One way to deal with this torrent of poorly presented information is to call Flight Service, ask for an abbreviated briefing and query the briefer about Notams for your proposed flight, and especially if there’s any new FDC Notam affecting the airspace or procedures you anticipate. Listen to the briefer; there might be some nuggets you didn’t know about. And at least you’ll be on the record when FAA’s enforcement apparatus asks you about a TFR bust. —J.B.
Why File a VFR Flight Plan?
A good reason would be for a cross-country flight over rural terrain such as over the Rocky Mountains or if you plan to fly over an unfamiliar area. A VFR flight plan guarantees search and rescue services while flight following alone may not. Search and rescue will be initiated 30 minutes after the arrival time if the aircraft has not been found in the en route environment. With the benefits of technology, Flight Service may even be able to send a text message to remind you and confirm that your flight plan is closed. Take advantage of all the services provided to you, and don’t forget to close your VFR flight plan, by calling or logging on.

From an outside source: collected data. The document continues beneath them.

Lemma search_instance_sound targets graph self :
  search_instance targets graph self →
  _graph self = graph ∧ _targets self = targets ∧ cache_sound self.
Proof.
  induction 1 as [|self source ret self' _ (Hg & Ht & Hc) Hcall].
  - split_and!; [done..|apply cache_sound_fresh].
  - destruct (reaches_targets_spec self source Hc)
      as (ret' & self'' & Heq & _ & Hg' & Ht' & Hc').
    rewrite Hcall in Heq. injection Heq as <- <-.
    split_and!; [congruence..|done].
Qed.

Lemma modules_reaching_spec self mods :
  cache_sound self →
  ∃ selected,
    modules_reaching self mods = Some selected ∧
    ∀ m, m ∈ selected ↔
         m ∈ mods ∧ reaches (_graph self) (_targets self) m.
Proof.
  revert self. induction mods as [|m0 mods IH]; intros self Hcache.
  - exists []. split; [done|]. set_solver.
  - destruct (reaches_targets_spec self m0 Hcache)
      as (ret & self' & Hcall & Hret & Hg & Ht & Hcache').
    destruct (IH self' Hcache') as (rest & Hrest & Hmem).
    cbn [modules_reaching]. rewrite Hcall. cbn. rewrite Hrest. cbn.
    eexists. split; [done|]. intros m.
    rewrite Hg, Ht in Hmem.
    destruct ret.
    + rewrite !elem_of_cons, Hmem.
      destruct (decide (m = m0)) as [->|]; naive_solver.
    + rewrite elem_of_cons, Hmem.
      destruct (decide (m = m0)) as [->|]; [|naive_solver].
      split; [naive_solver|]. intros [_ Hr]. apply Hret in Hr. done.
Qed.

Contacting Flight Service by Radio
At top right is a sectional excerpt showing the Wink (INK) Vortac, and the frequency box, which lists 122.05 as a discrete frequency for contacting San Angelo Flight Service in the area around INK. The underlined navigation frequency indicates INK itself does not have voice capability on 112.1 MHz. You also can use the universal Flight Service frequency,122.2 MHz.
At bottom is the frequency box for the Anton Chico Vortac (ACH). The text “121.1R” denotes ACH receives voice communication on that frequency and the absence of underlining the 117.8 MHz nav frequency means you listen the Flight Service over the nav side of your radio. Be sure to turn up the volume and select the appropriate nav radio on your audio panel.
Your initial callup to Flight Service should include the frequency you’re using and your location: “San Angelo radio, Skythrasher 12345, over San Angelo VOR on one-twenty-two zero five” or “Albuquerque radio, Skythrasher 12345, twenty south of Anton Chico, listening one-one-seven point eight.”
Eric Lyn is a private pilot who works as an air traffic controller in Southern California.